> **WHAT TO PRODUCE**: Give back the listing word for word, from top to bottom.

** RECORDS FOR PROCESSING follows **

(** A sequence of events: the final page and the effects, in order. *)
Fixpoint run (p : Page) (es : list Event) : Page * list Effect :=
  match es with
  | [] => (p, [])
  | e :: es' =>
      let '(p1, effs1) := step p e in
      let '(p2, effs2) := run p1 es' in
      (p2, effs1 ++ effs2)
  end.

(** The pages some sequence of events produces from the first render. *)
Inductive reach : Page -> Prop :=
| reach_initial : reach initial
| reach_step (p : Page) (e : Event) : reach p -> reach (step p e).1.

(** What the page renders below its tabs. *)
Inductive Body :=
| BNoQuests
| BContainers (cs : list QuestStatContainer.View)
| BNoCompleted
| BCompleted (strength : bool) (groups : list (Stat * list QuestTemplate)).

(** The tab counters, the body, and the quest named in the modal. *)
Record View := mkView {
  v_todoCount : nat;
  v_completedCount : nat;
  v_body : Body;
  v_modal : option string
}.

Inductive Screen := SLoading | SPanel (v : View).

(** The completed tab's sections of the rotating stats. *)
Definition completed_groups (p : Page) : list (Stat * list QuestTemplate) :=
  omap (fun s => match completed_for_stat (assignedQuests p) (completedQuests p) s with
                 | [] => None
                 | l => Some (s, l)
                 end) stat_names.

Definition render (p : Page) : Screen :=
  if loading p then SLoading else
  SPanel (mkView (length (todo (assignedQuests p) (completedQuests p))) (length (completedQuests p))
    (match activeTab p with
     | TTodo =>
         match assignedQuests p with
         | [] => BNoQuests
         | _ => BContainers (map (fun sq => QuestStatContainer.render (stat_key sq.1) (texts_of p sq.1)
                                              sq.2 (completedQuests p) (animatingQuests p))
                                 (containers p))
         end
     | TCompleted =>
         if bool_decide (completedQuests p = []) && negb (dailyStrengthCompleted p) then BNoCompleted
         else BCompleted (dailyStrengthCompleted p) (completed_groups p)
     end)
    (Register.js_truthy (selectedQuest p))).

(** The names of the cards the to-do tab shows. *)
Definition shown_cards (p : Page) : list string :=
  match render p with
  | SPanel (mkView _ _ (BContainers cs) _) =>
      concat (map (fun c => match QuestStatContainer.c_body c with
                            | QuestStatContainer.Cards l => map QuestCard.v_name l
                            | QuestStatContainer.AllDone _ => []
                            end) cs)
  | _ => []
  end.

(** The names the completed tab lists under the rotating stats. *)
Definition shown_completed (p : Page) : list string :=
  match render p with
  | SPanel (mkView _ _ (BCompleted _ gs) _) => concat (map (fun g => map name g.2) gs)
  | _ => []
  end.

(** The event loop answers the pending completion requests, oldest
    first, with [rs]. *)
Fixpoint answer_all (rs : list (option (Response Complete.Result))) (p : Page) : Page :=
  match rs with
  | [] => p
  | r :: rs' => answer_all rs' (step p (CompleteAnswer 0 r)).1
  end.

(** The event loop runs the [n] oldest timers. *)
Fixpoint fire_all (n : nat) (p : Page) : Page :=
  match n with
  | 0 => p
  | S n' => fire_all n' (step p (TimerFires 0)).1
  end.

(** Every pending answer arrives, then every pending timer runs. *)
Definition settle (rs : list (option (Response Complete.Result))) (p : Page) : Page :=
  let p1 := answer_all rs p in fire_all (length (timers p1)) p1.

(** ** Lemmas *)

(** Every quest sliding out is waiting for its answer or its timer. *)
Definition anim_ok (p : Page) : Prop :=
  forall n, n ∈ animatingQuests p -> n ∈ inflight p \/ n ∈ timers p.

(** The event loop's pending work and the sliding quests, unchanged. *)
Definition same_pending (p p' : Page) : Prop :=
  animatingQuests p' = animatingQuests p /\ inflight p' = inflight p /\ timers p' = timers p.

Lemma remove_name_elem (q n : string) (l : list string) :
  n ∈ remove_name q l <-> n ∈ l /\ n <> q.
Proof. unfold remove_name. rewrite list_elem_of_filter. destruct (String.eqb_spec n q); naive_solver. Qed.

Lemma elem_of_delete_ne (i : nat) (q n : string) (l : list string) :
  l !! i = Some q -> n ∈ l -> n <> q -> n ∈ delete i l.
Proof.
  intros Hi Hn Hne. rewrite <- (take_drop_middle l i q Hi) in Hn. rewrite delete_take_drop.
  apply elem_of_app in Hn as [Hn|Hn]; apply elem_of_app; [by left|].
  apply elem_of_cons in Hn as [->|Hn]; [done | by right].
Qed.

** End of RECORDS FOR PROCESSING **

> **SOLUTION TO THIS TASK**:
(** A sequence of events: the final page and the effects, in order. *)
Fixpoint run (p : Page) (es : list Event) : Page * list Effect :=
  match es with
  | [] => (p, [])
  | e :: es' =>
      let '(p1, effs1) := step p e in
      let '(p2, effs2) := run p1 es' in
      (p2, effs1 ++ effs2)
  end.

(** The pages some sequence of events produces from the first render. *)
Inductive reach : Page -> Prop :=
| reach_initial : reach initial
| reach_step (p : Page) (e : Event) : reach p -> reach (step p e).1.

(** What the page renders below its tabs. *)
Inductive Body :=
| BNoQuests
| BContainers (cs : list QuestStatContainer.View)
| BNoCompleted
| BCompleted (strength : bool) (groups : list (Stat * list QuestTemplate)).

(** The tab counters, the body, and the quest named in the modal. *)
Record View := mkView {
  v_todoCount : nat;
  v_completedCount : nat;
  v_body : Body;
  v_modal : option string
}.

Inductive Screen := SLoading | SPanel (v : View).

(** The completed tab's sections of the rotating stats. *)
Definition completed_groups (p : Page) : list (Stat * list QuestTemplate) :=
  omap (fun s => match completed_for_stat (assignedQuests p) (completedQuests p) s with
                 | [] => None
                 | l => Some (s, l)
                 end) stat_names.

Definition render (p : Page) : Screen :=
  if loading p then SLoading else
  SPanel (mkView (length (todo (assignedQuests p) (completedQuests p))) (length (completedQuests p))
    (match activeTab p with
     | TTodo =>
         match assignedQuests p with
         | [] => BNoQuests
         | _ => BContainers (map (fun sq => QuestStatContainer.render (stat_key sq.1) (texts_of p sq.1)
                                              sq.2 (completedQuests p) (animatingQuests p))
                                 (containers p))
         end
     | TCompleted =>
         if bool_decide (completedQuests p = []) && negb (dailyStrengthCompleted p) then BNoCompleted
         else BCompleted (dailyStrengthCompleted p) (completed_groups p)
     end)
    (Register.js_truthy (selectedQuest p))).

(** The names of the cards the to-do tab shows. *)
Definition shown_cards (p : Page) : list string :=
  match render p with
  | SPanel (mkView _ _ (BContainers cs) _) =>
      concat (map (fun c => match QuestStatContainer.c_body c with
                            | QuestStatContainer.Cards l => map QuestCard.v_name l
                            | QuestStatContainer.AllDone _ => []
                            end) cs)
  | _ => []
  end.

(** The names the completed tab lists under the rotating stats. *)
Definition shown_completed (p : Page) : list string :=
  match render p with
  | SPanel (mkView _ _ (BCompleted _ gs) _) => concat (map (fun g => map name g.2) gs)
  | _ => []
  end.

(** The event loop answers the pending completion requests, oldest
    first, with [rs]. *)
Fixpoint answer_all (rs : list (option (Response Complete.Result))) (p : Page) : Page :=
  match rs with
  | [] => p
  | r :: rs' => answer_all rs' (step p (CompleteAnswer 0 r)).1
  end.

(** The event loop runs the [n] oldest timers. *)
Fixpoint fire_all (n : nat) (p : Page) : Page :=
  match n with
  | 0 => p
  | S n' => fire_all n' (step p (TimerFires 0)).1
  end.

(** Every pending answer arrives, then every pending timer runs. *)
Definition settle (rs : list (option (Response Complete.Result))) (p : Page) : Page :=
  let p1 := answer_all rs p in fire_all (length (timers p1)) p1.

(** ** Lemmas *)

(** Every quest sliding out is waiting for its answer or its timer. *)
Definition anim_ok (p : Page) : Prop :=
  forall n, n ∈ animatingQuests p -> n ∈ inflight p \/ n ∈ timers p.

(** The event loop's pending work and the sliding quests, unchanged. *)
Definition same_pending (p p' : Page) : Prop :=
  animatingQuests p' = animatingQuests p /\ inflight p' = inflight p /\ timers p' = timers p.

Lemma remove_name_elem (q n : string) (l : list string) :
  n ∈ remove_name q l <-> n ∈ l /\ n <> q.
Proof. unfold remove_name. rewrite list_elem_of_filter. destruct (String.eqb_spec n q); naive_solver. Qed.

Lemma elem_of_delete_ne (i : nat) (q n : string) (l : list string) :
  l !! i = Some q -> n ∈ l -> n <> q -> n ∈ delete i l.
Proof.
  intros Hi Hn Hne. rewrite <- (take_drop_middle l i q Hi) in Hn. rewrite delete_take_drop.
  apply elem_of_app in Hn as [Hn|Hn]; apply elem_of_app; [by left|].
  apply elem_of_cons in Hn as [->|Hn]; [done | by right].
Qed.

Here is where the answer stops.